Sgombro subito il campo da un sospetto che qualche lettore del blog – magari abituato alle mie considerazioni talvolta tranchant sull’attuale ministero petrino – può adombrare. Non mi sono sentito “toccato” dalle considerazioni (e direi anche dalle accuse) espresse da Gulisano nel suo contributo. Quelle che ora cercherò di argomentare sono valutazioni di chi vorrebbe continuare a sentirsi un fedele “normale” ma che, suo malgrado, una forza dirompente ha inteso gettare in un versante, sarebbe meglio dire in un ghetto, per poter in quell’ambito meglio giudicarlo e condannarlo.  Ma veniamo ai temi.

Ciò che da subito non ho condiviso nell’articolo è l’aver individuato e, di fatto, aver messo sullo stesso piano, due “fenomeni” completamente diversi per genesi ed entità: Chiesa modernista e tradizionalismo. Purtuttavia essi, sul piano degli aspetti negativi, sono all’inizio trattati paritariamente da Gulisano, che però poi sottolinea in modo univoco i gravi errori della sola parte conservatrice. Cercherò di dimostrare che le cose non stanno proprio in questi termini. Ma, prima di tutto, analizziamo chi sono i soggetti in gioco.

Il primo protagonista è il generatore di tutto lo scenario, è l’elemento “rivoluzionario” per usare antiche terminologie. La Chiesa temporale modernista. Questo, nell’analisi complessiva della situazione, non può e non deve essere dimenticato. Il secondo soggetto è la diretta conseguenza del primo, è la “reazione” ma sarebbe meglio definirla “contro-rivoluzione”. Tre secoli di interpretazioni a senso unico ci hanno ormai abituato a dare a questi due termini un significato negativo, dispregiativo. Quanti di noi sarebbero contenti di essere indicati come reazionari? Fortunatamente il grande Plinio Correa de Oliveira nella sua famosa opera Rivoluzione e contro-rivoluzione, del 1959, ha saputo dare dignità a una posizione di grande nobiltà religiosa, etica e politica. La tradizione e il conservatorismo di de Oliveira erano tanto più forti e convinti quanto più la minaccia rivoluzionaria si manifestava in tutta la sua forza e pervasività. Ed eccoci all’oggi; la rivoluzione modernista nella Chiesa – alla quale Jorge Mario Bergoglio sta dando un’evidente accelerazione ma della quale non è certo il primo ispiratore – si qualifica per la sua imponente pervasività e penetrazione. Appare decisamente maggioritaria in tutti i livelli del clero e potentemente sostenuta da larga parte del laicato cattolico ormai cooptato alla causa di una Chiesa grande ospedale sociale da campo. Una causa mondialmente promossa da un apparato di comunicazione massmediale di cui i canali “ecclesiastici” rappresentano solo una minima parte.

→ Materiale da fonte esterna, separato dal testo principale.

(* ===== verification/Triggers.v ===== *)
(** * Triggers: timers and edges over the simulator's callbacks
    (rustdv-sim/src/triggers.rs, with simtime of rustdv-gpi/src/rustdv_gpi.rs).

    A future shares a [TrigShared] cell with the closure of its callback, so
    cells live in a heap; [regs] is what is registered with the simulator, by
    the cell the closure holds.  The simulator keeps time and values: it calls a
    timer's callback when its time has come and a value change's callbacks one
    after the other, and does not advance time past a registered timer.  [step]
    interleaves the simulator with tasks that make, poll and drop futures in any
    order, which includes everything a callback's [run_until_idle] does. *)
From S2P Require Import Prelude Words Values Signals Time PhaseHub.
Local Open Scope Z_scope.

Module Triggers.
Import Signals.

Section Triggers.
Context {B : Type} `{BigUint B}.

(** ** The time structure of VPI *)

Definition simtime (steps : Z) : Z * Z := (wrap 32 (Z.shiftr steps 32), Z.land steps 0xFFFFFFFF).
(** [sim_time_steps] puts the halves together again. *)
Definition time_steps (t : Z * Z) : Z := Z.lor (Z.shiftl t.1 32) t.2.

(** ** The futures *)

Inductive EdgeKind := Rising | Falling | AnyChange.

Record Sig := { sid : nat; shandle : LogicHandle }.
Record Edge := { sig : Sig; kind : EdgeKind; e_shared : option nat }.
Record NullTrigger := { yielded : bool }.

Definition timer_steps (n : Z) : Exec Time.Timer := Time.timer_new {| Time.steps := n |}.
Definition edge_new (s : Sig) (k : EdgeKind) : Edge := {| sig := s; kind := k; e_shared := None |}.
Definition rising_edge (s : Sig) : Edge := edge_new s Rising.
Definition falling_edge (s : Sig) : Edge := edge_new s Falling.
Definition value_change (s : Sig) : Edge := edge_new s AnyChange.

(** A registration: when the simulator calls, and the closure it calls. *)
Inductive Reg := RTimer (due : Z) | REdge (s : Sig) (k : EdgeKind).

Record World := {
  now : Z;
  vals : nat → VpiValue;
  trigs : gmap nat PhaseHub.TrigShared;
  regs : gmap nat Reg;
  next : nat;
  woken : list Waker;
}.

Definition set_trig (a : nat) (t : PhaseHub.TrigShared) (w : World) : World :=
  {| now := now w; vals := vals w; trigs := <[a := t]> (trigs w); regs := regs w; next := next w; woken := woken w |}.

(** A new cell with its callback registered. *)
Definition register (t : PhaseHub.TrigShared) (r : Reg) (w : World) : World :=
  {| now := now w; vals := vals w; trigs := <[next w := t]> (trigs w); regs := <[next w := r]> (regs w);
     next := S (next w); woken := woken w |}.

Definition fire_cell (a : nat) (w : World) : World :=
  match trigs w !! a with
  | Some t => let '(t', ws) := PhaseHub.fire t in
      {| now := now w; vals := vals w; trigs := <[a := t']> (trigs w); regs := regs w; next := next w;
         woken := woken w ++ ws |}
  | None => w
  end.

(** A poll that is not the first: a live future owns its cell, so the lookup
    does not fail. *)
Definition poll_shared (a : nat) (cx : Waker) (w : World) : World * Poll unit :=
  match trigs w !! a with
  | Some t => if PhaseHub.fired t then (w, Ready tt) else (set_trig a (PhaseHub.set_waker cx t) w, Pending)
  | None => (w, Pending)
  end.

Definition poll_timer (t : Time.Timer) (cx : Waker) (w : World) : World * Time.Timer * Poll unit :=
  match Time.t_shared t with
  | None =>
      (register (PhaseHub.set_waker cx PhaseHub.trig_new) (RTimer (now w + time_steps (simtime (Time.t_steps t)))) w,
       {| Time.t_steps := Time.t_steps t; Time.t_shared := Some (next w) |}, Pending)
  | Some a => let '(w', r) := poll_shared a cx w in (w', t, r)
  end.

Definition poll_edge (e : Edge) (cx : Waker) (w : World) : World * Edge * Poll unit :=
  match e_shared e with
  | None =>
      (register (PhaseHub.set_waker cx PhaseHub.trig_new) (REdge (sig e) (kind e)) w,
       {| sig := sig e; kind := kind e; e_shared := Some (next w) |}, Pending)
  | Some a => let '(w', r) := poll_shared a cx w in (w', e, r)
  end.

Definition poll_null (n : NullTrigger) (cx : Waker) (w : World) : World * NullTrigger * Poll unit :=
  if yielded n then (w, n, Ready tt)
  else ({| now := now w; vals := vals w; trigs := trigs w; regs := regs w; next := next w; woken := woken w ++ [cx] |},
        {| yielded := true |}, Pending).

(** Dropping a future drops its callback handle, which removes a live
    registration, and the last reference to its cell. *)
Definition drop_cell (a : nat) (w : World) : World :=
  {| now := now w; vals := vals w; trigs := delete a (trigs w); regs := delete a (regs w); next := next w;
     woken := woken w |}.

(** ** The closures *)

Definition edge_hit (s : Sig) (k : EdgeKind) (w : World) : bool :=
  match k with
  | AnyChange => true
  | Rising => Nat.eqb (size (shandle s)) 1 &&
      match get_u64 (B:=B) (shandle s) (vals w (sid s)) with Done (Ok v) => v =? 1 | _ => false end
  | Falling => Nat.eqb (size (shandle s)) 1 &&
      match get_u64 (B:=B) (shandle s) (vals w (sid s)) with Done (Ok v) => v =? 0 | _ => false end
  end.

(** The one-shot's registration is gone before its closure runs. *)
Definition timer_callback (a : nat) (w : World) : World :=
  fire_cell a {| now := now w; vals := vals w; trigs := trigs w; regs := delete a (regs w); next := next w;
                 woken := woken w |}.

Definition edge_callback (a : nat) (s : Sig) (k : EdgeKind) (w : World) : World :=
  match trigs w !! a with
  | Some t => if PhaseHub.fired t then w else if edge_hit s k w then fire_cell a w else w
  | None => w
  end.

(** ** The simulator and the tasks *)

Inductive Fut := FTimer (t : Time.Timer) | FEdge (e : Edge).
Definition shared (f : Fut) : option nat := match f with FTimer t => Time.t_shared t | FEdge e => e_shared e end.
Definition poll_fut (f : Fut) (cx : Waker) (w : World) : World * Fut * Poll unit :=
  match f with
  | FTimer t => let '(w', t', r) := poll_timer t cx w in (w', FTimer t', r)
  | FEdge e => let '(w', e', r) := poll_edge e cx w in (w', FEdge e', r)
  end.
Definition drop_fut (f : Fut) (w : World) : World := match shared f with Some a => drop_cell a w | None => w end.

(** [pend]: callbacks of value changes still to be called.  [began] and
    [last_cx] record when a cell was registered and who polled it last. *)
Record Sys := {
  world : World;
  futs : gmap nat Fut;
  pend : list nat;
  began : gmap nat Z;
  last_cx : gmap nat Waker;
}.

Definition new_future (f : Fut) : Prop :=
  match f with
  | FTimer t => ∃ d, fits 64 (Time.steps d) ∧ Time.timer_new d = Done t
  | FEdge e => ∃ sg k, e = edge_new sg k
  end.

Definition set_now (t : Z) (w : World) : World :=
  {| now := t; vals := vals w; trigs := trigs w; regs := regs w; next := next w; woken := woken w |}.
Definition set_val (i : nat) (v : VpiValue) (w : World) : World :=
  {| now := now w; vals := λ j, if Nat.eqb j i then v else vals w j; trigs := trigs w; regs := regs w; next := next w;
     woken := woken w |}.

Inductive step : Sys → Sys → Prop :=
| step_new s f x : futs s !! f = None → new_future x →
    step s {| world := world s; futs := <[f := x]> (futs s); pend := pend s; began := began s; last_cx := last_cx s |}
| step_poll s f x cx w' x' r : futs s !! f = Some x → poll_fut x cx (world s) = (w', x', r) →
    step s {| world := w'; futs := <[f := x']> (futs s); pend := pend s;
              began := (match shared x, shared x' with None, Some a => <[a := now (world s)]> (began s) | _, _ => began s end);
              last_cx := (match shared x' with Some a => <[a := cx]> (last_cx s) | None => last_cx s end) |}
| step_drop s f x : futs s !! f = Some x →
    step s {| world := drop_fut x (world s); futs := delete f (futs s); pend := pend s; began := began s;
              last_cx := last_cx s |}
| step_timer s a due : regs (world s) !! a = Some (RTimer due) → due = now (world s) →
    step s {| world := timer_callback a (world s); futs := futs s; pend := pend s; began := began s; last_cx := last_cx s |}
| step_change s i v l : (∀ a, a ∈ l ↔ ∃ sg k, regs (world s) !! a = Some (REdge sg k) ∧ sid sg = i) →
    step s {| world := set_val i v (world s); futs := futs s; pend := pend s ++ l; began := began s; last_cx := last_cx s |}
| step_call s a r : pend s = a :: r →
    step s {| world := (match regs (world s) !! a with Some (REdge sg k) => edge_callback a sg k (world s) | _ => world s end);
              futs := futs s; pend := r; began := began s; last_cx := last_cx s |}
| step_advance s t : now (world s) < t → pend s = [] →
    (∀ a due, regs (world s) !! a = Some (RTimer due) → t ≤ due) →
    step s {| world := set_now t (world s); futs := futs s; pend := []; began := began s; last_cx := last_cx s |}.

Definition init (t0 : Z) (v : nat → VpiValue) : Sys :=
  {| world := {| now := t0; vals := v; trigs := ∅; regs := ∅; next := 0; woken := [] |};
     futs := ∅; pend := []; began := ∅; last_cx := ∅ |}.

(** ** The invariant *)

(** What is so of a future, of its cell, registration and history, at time [n]. *)
Definition cell_ok (x : Fut) (n : Z) (t : option PhaseHub.TrigShared) (r : option Reg) (b : option Z) (cx : option Waker) :
  Prop :=
  ∃ t' b' c', t = Some t' ∧ b = Some b' ∧ cx = Some c' ∧ (PhaseHub.fired t' = false → PhaseHub.waker t' = Some c') ∧
  match x with
  | FTimer tm => if PhaseHub.fired t' then b' + Time.t_steps tm ≤ n ∧ r = None
                 else r = Some (RTimer (b' + Time.t_steps tm)) ∧ n ≤ b' + Time.t_steps tm
  | FEdge e => r = Some (REdge (sig e) (kind e))
  end.

Definition fut_ok (s : Sys) (x : Fut) : Prop :=
  (∀ tm, x = FTimer tm → fits 64 (Time.t_steps tm) ∧ 0 < Time.t_steps tm) ∧
  ∀ a, shared x = Some a →
    cell_ok x (now (world s)) (trigs (world s) !! a) (regs (world s) !! a) (began s !! a) (last_cx s !! a).

Record inv (s : Sys) : Prop := {
  inv_futs f x : futs s !! f = Some x → fut_ok s x;
  inv_sep f f' x x' a : futs s !! f = Some x → futs s !! f' = Some x' → shared x = Some a → shared x' = Some a → f = f';
  inv_owned a : is_Some (regs (world s) !! a) → ∃ f x, futs s !! f = Some x ∧ shared x = Some a;
  inv_next a : (next (world s) ≤ a)%nat → trigs (world s) !! a = None ∧ regs (world s) !! a = None;
}.

Lemma simtime_steps d : fits 64 d → time_steps (simtime d) = d.
Proof.
  intros [??]. unfold time_steps, simtime. cbn [fst snd]. change 0xFFFFFFFF with (2 ^ 32 - 1).
  rewrite land_ones_wrap by lia.
  assert (fits 32 (Z.shiftr d 32)) as Hs.
  { rewrite Z.shiftr_div_pow2 by lia. split; [apply Z.div_pos; lia|apply Z.div_lt_upper_bound; lia]. }
  rewrite (wrap_id 32 (Z.shiftr d 32)) by done. rewrite Z.lor_comm, lor_shiftl_add by (lia || (apply wrap_fits; lia)).
  unfold wrap. rewrite Z.shiftr_div_pow2 by lia. pose proof (Z.div_mod d (2 ^ 32)). lia.
Qed.

Lemma trig_inv_init t0 v : inv (init t0 v).
Proof. constructor; unfold init; simpl; intros; rewrite ?lookup_empty in *; by try done. Qed.

(** A future whose cell is elsewhere does not notice. *)
Lemma fut_ok_frame s s' x :
  fut_ok s x → now (world s') = now (world s) →
  (∀ a, shared x = Some a → trigs (world s') !! a = trigs (world s) !! a ∧ regs (world s') !! a = regs (world s) !! a ∧
     began s' !! a = began s !! a ∧ last_cx s' !! a = last_cx s !! a) → fut_ok s' x.
Proof.
  intros [Ht Hc] Hn Heq. split; [done|]. intros a Ha. destruct (Heq a Ha) as (-> & -> & -> & ->). rewrite Hn. by apply Hc.
Qed.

A tutto questo si contrappone una realtà conservatrice e tradizionalista che – seppur quantitativamente e qualitativamente cresciuta in questi ultimi anni a causa dell’esplosione rivoluzionaria – appare da sempre oggettivamente minoritaria. Riflettiamo anche su un altro aspetto: quanti fedeli “normali” si sono ritrovati da cinquant’anni a questa parte – essi sì – gettati in un ghetto, una vera e propria geenna terrena insieme al loro altrettanto normale “essere Chiesa” (fatto di sacramenti, preghiera, liturgie ed insegnamenti dottrinali)?

Gulisano, nel suo contributo, parla di “zelo buono” declinando questo condivisibile concetto in atteggiamenti, comportamenti e modi di essere che dovrebbero caratterizzare, specialmente in un tempo di tempesta, le azioni e le decisioni di un buon cristiano. Ecco allora la pazienza, il non scandalizzarsi degli errori, l’amare il prossimo così come si manifesta ed infine, l’aiuto reciproco. Come non essere d’accordo con tutto ciò?

Tuttavia non posso non domandarmi: chi sta fattivamente dimostrando uno scarso se non nullo zelo buono nel cercare di convivere con questa situazione per governarla con saggezza e spirito cristiano? Una situazione che – ribadisco ancora una volta – non è stata creata dal cosiddetto tradizionalismo cattolico.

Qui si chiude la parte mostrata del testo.